▶ _Saved entries_:
(** ** Emulation in S-mode *)

(** Mapping the configuration does not disturb the guest's code. *)
Lemma code_at_entered w n pc0 v :
  cfg_mmap_ok (w_kern w) -> code_at (w_kern w) n pc0 v -> code_at (w_kern (entered w)) n pc0 v.
Proof using L.
  intros Hok (H0 & Hn & Hlen & H).
  split_and!; [done..|exact (same_len _ _ _ _ (law_keeps_fds cfg_mmap (w_kern w) eq_refl) Hlen)|].
  intros i Hi. destruct (H i Hi) as (g & Hg & Hr & Hfd & Ho & Hb). exists g. unfold entered. cbn.
  rewrite (law_keeps_files cfg_mmap (w_kern w) eq_refl). split_and!; try (done || lia).
  destruct (law_mmap_null (w_kern w) CONF_SIZE (Z.lor PROT_READ PROT_WRITE) CONFIG_FD 0)
    as [[He _]|(_ & _ & _ & Hfree & Hm)]; [done..| |].
  - fold cfg_mmap in He. unfold cfg_mmap_ok in Hok. lia.
  - fold cfg_mmap in Hfree, Hm. rewrite Hm. unfold mapped.
    destruct (in_pages _ _ _) eqn:E; [|done]. by rewrite Hfree in Hg.
Qed.

(** A 32-bit instruction of the S-mode guest reaches [handle_priv_instr]. *)
Lemma run_sigill_word info v w :
  v mod 4 = 3 -> v mod 32 <> 31 -> 0 <= v < 2 ^ 32 ->
  cfg_mmap_ok (w_kern w) -> priv_mode (w_priv w) = PRIV_S ->
  code_at (w_kern w) 4 (pc (w_regs w)) v ->
  handle_signal SIGILL info (entered w) =
    handle_priv_instr v
      (mk_world ((w_priv w) <| counter_ill := u64 (counter_ill (w_priv w) + 1) |>)
         (w_regs w) (w_kern (entered w))).
Proof using L.
  intros L3 L31 Hrange Hok Hm Hcode. apply code_at_entered in Hcode; [|done].
  set (p1 := (w_priv w) <| counter_ill := _ |>).
  set (w1 := mk_world p1 (w_regs w) (w_kern (entered w))).
  unfold handle_signal. change (SIGILL =? SIGSYS) with false.
  change (SIGILL =? SIGILL) with true. cbv iota. unfold handle_sigill.
  rewrite run_bind with (a := ()) (w' := w1) by done.
  rewrite run_bind with (a := p1) (w' := w1) by done.
  change (priv_mode p1) with (priv_mode (w_priv w)). rewrite Hm, Z.eqb_refl.
  rewrite run_bind with (a := pc (w_regs w)) (w' := w1) by done.
  rewrite run_bind with (a := v mod 2 ^ 8) (w' := w1)
    by (apply (run_load8_code 3); exact Hcode).
  change 3 with (Z.ones 2) at 1. change 31 with (Z.ones 5) at 1. rewrite !Z.land_ones by lia.
  replace (v mod 2 ^ 8 mod 2 ^ 2) with 3 by (Z.div_mod_to_equations; lia).
  rewrite (proj2 (Z.eqb_neq (v mod 2 ^ 8 mod 2 ^ 5) 31)) by (Z.div_mod_to_equations; lia).
  cbn [Z.eqb Pos.eqb negb andb].
  rewrite run_bind with (a := v) (w' := w1); [done|].
  unfold load32. rewrite (run_load_code 4 4 _ v w1); [|exact Hcode|done].
  by rewrite Z.mod_small.
Qed.

Lemma run_sigill_system info hi rs1 f3 rd w :
  0 <= hi < 2 ^ 12 -> 0 <= rs1 < 32 -> 0 <= f3 < 8 -> 0 <= rd < 32 ->
  cfg_mmap_ok (w_kern w) -> priv_mode (w_priv w) = PRIV_S ->
  code_at (w_kern w) 4 (pc (w_regs w)) (encode_system hi rs1 f3 rd) ->
  handle_signal SIGILL info (entered w) =
    handle_priv_instr (encode_system hi rs1 f3 rd)
      (mk_world ((w_priv w) <| counter_ill := u64 (counter_ill (w_priv w) + 1) |>)
         (w_regs w) (w_kern (entered w))).
Proof using L.
  intros H1 H2 H3 H4. set (h := hi * 2 ^ 13 + rs1 * 2 ^ 8 + f3 * 2 ^ 5 + rd).
  assert (encode_system hi rs1 f3 rd = h * 2 ^ 7 + 115 /\ 0 <= h < 2 ^ 25) as [E Hh].
  { unfold encode_system, OPCODE_SYSTEM, h. lia. }
  apply run_sigill_word; rewrite E; Z.div_mod_to_equations; lia.
Qed.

▶ _Your instructions_: Exactly as given, repeat every record above.

▶ _Answer to this problem_:
(** ** Emulation in S-mode *)

(** Mapping the configuration does not disturb the guest's code. *)
Lemma code_at_entered w n pc0 v :
  cfg_mmap_ok (w_kern w) -> code_at (w_kern w) n pc0 v -> code_at (w_kern (entered w)) n pc0 v.
Proof using L.
  intros Hok (H0 & Hn & Hlen & H).
  split_and!; [done..|exact (same_len _ _ _ _ (law_keeps_fds cfg_mmap (w_kern w) eq_refl) Hlen)|].
  intros i Hi. destruct (H i Hi) as (g & Hg & Hr & Hfd & Ho & Hb). exists g. unfold entered. cbn.
  rewrite (law_keeps_files cfg_mmap (w_kern w) eq_refl). split_and!; try (done || lia).
  destruct (law_mmap_null (w_kern w) CONF_SIZE (Z.lor PROT_READ PROT_WRITE) CONFIG_FD 0)
    as [[He _]|(_ & _ & _ & Hfree & Hm)]; [done..| |].
  - fold cfg_mmap in He. unfold cfg_mmap_ok in Hok. lia.
  - fold cfg_mmap in Hfree, Hm. rewrite Hm. unfold mapped.
    destruct (in_pages _ _ _) eqn:E; [|done]. by rewrite Hfree in Hg.
Qed.

(** A 32-bit instruction of the S-mode guest reaches [handle_priv_instr]. *)
Lemma run_sigill_word info v w :
  v mod 4 = 3 -> v mod 32 <> 31 -> 0 <= v < 2 ^ 32 ->
  cfg_mmap_ok (w_kern w) -> priv_mode (w_priv w) = PRIV_S ->
  code_at (w_kern w) 4 (pc (w_regs w)) v ->
  handle_signal SIGILL info (entered w) =
    handle_priv_instr v
      (mk_world ((w_priv w) <| counter_ill := u64 (counter_ill (w_priv w) + 1) |>)
         (w_regs w) (w_kern (entered w))).
Proof using L.
  intros L3 L31 Hrange Hok Hm Hcode. apply code_at_entered in Hcode; [|done].
  set (p1 := (w_priv w) <| counter_ill := _ |>).
  set (w1 := mk_world p1 (w_regs w) (w_kern (entered w))).
  unfold handle_signal. change (SIGILL =? SIGSYS) with false.
  change (SIGILL =? SIGILL) with true. cbv iota. unfold handle_sigill.
  rewrite run_bind with (a := ()) (w' := w1) by done.
  rewrite run_bind with (a := p1) (w' := w1) by done.
  change (priv_mode p1) with (priv_mode (w_priv w)). rewrite Hm, Z.eqb_refl.
  rewrite run_bind with (a := pc (w_regs w)) (w' := w1) by done.
  rewrite run_bind with (a := v mod 2 ^ 8) (w' := w1)
    by (apply (run_load8_code 3); exact Hcode).
  change 3 with (Z.ones 2) at 1. change 31 with (Z.ones 5) at 1. rewrite !Z.land_ones by lia.
  replace (v mod 2 ^ 8 mod 2 ^ 2) with 3 by (Z.div_mod_to_equations; lia).
  rewrite (proj2 (Z.eqb_neq (v mod 2 ^ 8 mod 2 ^ 5) 31)) by (Z.div_mod_to_equations; lia).
  cbn [Z.eqb Pos.eqb negb andb].
  rewrite run_bind with (a := v) (w' := w1); [done|].
  unfold load32. rewrite (run_load_code 4 4 _ v w1); [|exact Hcode|done].
  by rewrite Z.mod_small.
Qed.

Lemma run_sigill_system info hi rs1 f3 rd w :
  0 <= hi < 2 ^ 12 -> 0 <= rs1 < 32 -> 0 <= f3 < 8 -> 0 <= rd < 32 ->
  cfg_mmap_ok (w_kern w) -> priv_mode (w_priv w) = PRIV_S ->
  code_at (w_kern w) 4 (pc (w_regs w)) (encode_system hi rs1 f3 rd) ->
  handle_signal SIGILL info (entered w) =
    handle_priv_instr (encode_system hi rs1 f3 rd)
      (mk_world ((w_priv w) <| counter_ill := u64 (counter_ill (w_priv w) + 1) |>)
         (w_regs w) (w_kern (entered w))).
Proof using L.
  intros H1 H2 H3 H4. set (h := hi * 2 ^ 13 + rs1 * 2 ^ 8 + f3 * 2 ^ 5 + rd).
  assert (encode_system hi rs1 f3 rd = h * 2 ^ 7 + 115 /\ 0 <= h < 2 ^ 25) as [E Hh].
  { unfold encode_system, OPCODE_SYSTEM, h. lia. }
  apply run_sigill_word; rewrite E; Z.div_mod_to_equations; lia.
Qed.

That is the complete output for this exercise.